If moving to a 200 yard target or zero, from a 100 yard zero, the bullet will drop below the LOS or point of aim (POA) 3.05" at 200 yards if scope is left zeroed at 100yds. Thus, you need to dial in 1.5 MOA (6 clicks on a 1/4 MOA per click turret) to compensate for the "additional" bullet drop.
The rifle, if zeroed correctly at 100 yards, will already have 2.0 MOA dialed in to it compensate for the first 2.1" of bullet drop over that distance. Another 1.75 MOA would also be already dialed in to compensate for the scope height above the bore, for a total of 3.75 MOA to get you up on the bull at 100 yards. The turret would be rezeroed and not really indicate this 3.75 MOA up elevation, but it has been compensated for in some way initially.

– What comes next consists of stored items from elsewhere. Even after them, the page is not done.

(** * Redpanda Connect: the [ollama_chat] processor and the enterprise CLI

    A shallow embedding of

    - [internal/impl/ollama/chat_processor.go]: [Process], [computePrompt]
      and [generateCompletion] of [ollamaCompletionProcessor], and its
      constructor [makeOllamaCompletionProcessor];
    - the enterprise CLI entry point [InitEnterpriseCLI].

    Go values of type [(T, error)] are pairs [T * option error], with [None]
    for the [nil] error.  Go strings are byte sequences and are modelled by
    [string]; [[]byte] is [list byte].  Messages are handled through
    pointers, so they live in a heap ([gmap loc message.Part]). *)

From Stdlib Require Import ZArith Strings.Byte Strings.String.
From stdpp Require Import base option list gmap strings.

Local Open Scope string_scope.
Local Open Scope list_scope.
Local Open Scope Z_scope.

(** ** Go built-ins and standard library *)

(** The [error] interface: all an error shows is its [Error()] text. *)
Record error : Type := errorString { Error : string }.

Module errors.
(** [errors.New(text)] *)
Definition New (text : string) : error := errorString text.
End errors.

(** Conversions [string(b)] and [[]byte(s)]. *)
Definition string_of_bytes (b : list byte) : string := string_of_list_byte b.
Definition bytes_of_string (s : string) : list byte := list_byte_of_string s.

Module utf8.

Definition code (b : byte) : Z := Z.of_N (Byte.to_N b).

(** A continuation byte, [0x80 .. 0xBF], or one in the range [lo .. hi]. *)
Definition between (lo hi : Z) (b : byte) : bool :=
  (lo <=? code b) && (code b <=? hi).

(** [utf8.Valid(p)]: whether [p] consists entirely of valid UTF-8 encoded
    runes.  The accepted ranges are those of the package's
    [acceptRanges] table: no overlong forms, no surrogates, nothing above
    U+10FFFF. *)
Fixpoint Valid (p : list byte) : bool :=
  match p with
  | [] => true
  | b0 :: p1 =>
    let x := code b0 in
    if x <? 0x80 then Valid p1
    else if (0xC2 <=? x) && (x <=? 0xDF) then
      match p1 with
      | b1 :: p2 => between 0x80 0xBF b1 && Valid p2
      | _ => false
      end
    else if (0xE0 <=? x) && (x <=? 0xEF) then
      match p1 with
      | b1 :: b2 :: p3 =>
        between (if x =? 0xE0 then 0xA0 else 0x80)
                (if x =? 0xED then 0x9F else 0xBF) b1
        && between 0x80 0xBF b2 && Valid p3
      | _ => false
      end
    else if (0xF0 <=? x) && (x <=? 0xF4) then
      match p1 with
      | b1 :: b2 :: b3 :: p4 =>
        between (if x =? 0xF0 then 0x90 else 0x80)
                (if x =? 0xF4 then 0x8F else 0xBF) b1
        && between 0x80 0xBF b2 && between 0x80 0xBF b3 && Valid p4
      | _ => false
      end
    else false
  end.
(** C5 (fails on the code): the same circuit, nodes {0, 1}, ground 0, a
    5 V source between ground and node 1 and a 10 ohm resistor between
    the two nodes, with the source drawn before the resistor: the
    resistor's stamp lands on the row the source has pinned, and the
    solve gives V(1) = 50/11, a current of 5/11 A and a power of
    250/121 W instead of 5 V, 0.5 A and 2.5 W, whichever way round each
    component was drawn. *)
Theorem two_node_scenario_source_first (r_flip s_flip : bool) :
  ∃ voltage_dict components v1 abs_current power,
    calculate_circuit [0; 1]%Z (rev (two_node_circuit r_flip s_flip))
                      (Some 0%Z)
    = Solved voltage_dict components
        [SourceBranch 0 5; ResistorBranch 1 10 abs_current power] ∧
    voltage_dict !! 1%Z = Some v1 ∧
    (v1 == 50 # 11)%Q ∧ ¬ (v1 == 5)%Q ∧
    (abs_current == 5 # 11)%Q ∧ ¬ (abs_current == 1 # 2)%Q ∧
    (power == 250 # 121)%Q ∧ ¬ (power == 5 # 2)%Q.
Proof.
  destruct r_flip, s_flip; vm_compute;
    (do 5 eexists; split; [reflexivity|]); repeat split; discriminate.
Qed.

(** ** The genetic algorithm without a generation *)

Section genetic_zero.
Context {R : Type} `{RandomSource R}.

(** No generation runs, [best_tour] is still [None] and
    [calculate_path_cost(None)] raises. *)
Lemma genetic_algorithm_zero_generations cities edges population_size
    mutation_rate (r : R) :
  2 ≤ length cities →
  genetic_algorithm cities edges population_size mutation_rate 0 r
  = Raise TypeError.
Proof.
  intros Hn. unfold genetic_algorithm.
  destruct (Nat.ltb_spec (length cities) 2) as [Hlt|_]; [lia|].
  destruct (init_population cities population_size r) as [pop r'].
  reflexivity.
Qed.
End genetic_zero.

(** C6 (fails on the code): with [generations = 0] and two connected
    cities the call raises [TypeError] instead of returning a tour. *)
Theorem genetic_algorithm_generations_0_raises :
  genetic_algorithm [0; 1] {[ (0, 1) := 3%Q; (1, 0) := 3%Q ]} 100 (1 # 100) 0 0
  = Raise TypeError.
Proof. by apply genetic_algorithm_zero_generations. Qed.

(** ** The linear solve on a matrix with a zero row *)

Lemma pick_pivot_perm c rows p rest :
  pick_pivot c rows = Some (p, rest) → rows ≡ₚ p :: rest.
Proof.
  revert p rest. induction rows as [|r rs IH]; intros p rest; simpl; [done|].
  destruct (pick_pivot c rs) as [[q rs']|] eqn:E.
  - destruct (Qle_bool _ _); intros [= <- <-]; [done|].
    rewrite (IH _ _ eq_refl). apply Permutation_swap.
  - intros [= <- <-]. destruct rs; [done|]. simpl in E.
    destruct (pick_pivot c rs) as [[??]|]; [destruct (Qle_bool _ _)|]; done.
Qed.

Lemma pick_pivot_None c rows : pick_pivot c rows = None → rows = [].
Proof.
  destruct rows as [|r rs]; [done|]. simpl.
  destruct (pick_pivot c rs) as [[??]|]; [destruct (Qle_bool _ _)|]; done.
Qed.

Lemma entry_row_sub k p r j :
  (k == 0)%Q → (entry j r == 0)%Q → (entry j (row_sub k p r) == 0)%Q.
Proof.
  unfold entry, row_sub. intros Hk. revert p j.
  induction r as [|x r IH]; intros [|y p] [|j]; simpl; intros Hj;
    try reflexivity.
  - rewrite Hj, Hk. ring.
  - by apply IH.
Qed.

Lemma zero_row_clear n c p r :
  c < n → zero_row n r → zero_row n (row_sub (entry c r) p r).
Proof.
  intros Hc Hz j Hj. apply entry_row_sub; [by apply Hz|by apply Hz].
Qed.

Lemma gauss_jordan_zero_row n steps :
  ∀ c done rest,
    length rest = steps → c + steps ≤ n →
    Exists (zero_row n) rest →
    gauss_jordan steps c done rest = None.
Proof.
  induction steps as [|steps IH]; intros c done rest Hlen Hc Hz.
  - destruct rest; [|done]. by apply Exists_nil in Hz.
  - simpl. destruct (pick_pivot c rest) as [[p rest']|] eqn:Ep; [|done].
    destruct (Qeq_bool (entry c p) 0) eqn:Epiv; [done|].
    pose proof (pick_pivot_perm _ _ _ _ Ep) as Hperm.
    apply IH.
    + rewrite length_map. rewrite Hperm in Hlen. simpl in Hlen. lia.
    + lia.
    + rewrite Hperm in Hz. apply Exists_cons in Hz as [Hp|Hz].
      * exfalso. assert (Hcp : (entry c p == 0)%Q) by (apply Hp; lia).
        apply Qeq_bool_iff in Hcp. congruence.
      * apply Exists_exists in Hz as (z & Hin & Hzz).
        apply Exists_exists. eexists. split.
        -- apply list_elem_of_fmap. exists z. split; [reflexivity|done].
        -- apply zero_row_clear; [lia|done].
Qed.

At the 100 yard zero point the bullet is at the top of its trajectory, so anything farther will see more bullet drop yet.
At 200 yards, the 3" of additional bullet drop can be compensated for by divided it by 1/100th the distance from the shooter to the target to determine the correction in MOA needed to rezero at that range.
For example; 3" at 200 yards = (3/2 = 1.5 MOA)
24" at 435 yards = (24/4.35 = 5.52 MOA)
Likewise, if you know it takes 14 MOA to zero at 700 yards, 14*7 = the total drop you were compensating for... 98"
This is the simple version.
This assumes 1 MOA is 1" and not 1.047" it really is, when you get way out there you may need to figure that into the equasion, or if your scope proves to be calibrated for yet something else too...
Hope that helps some, sorry if I repeated stuff you already knew.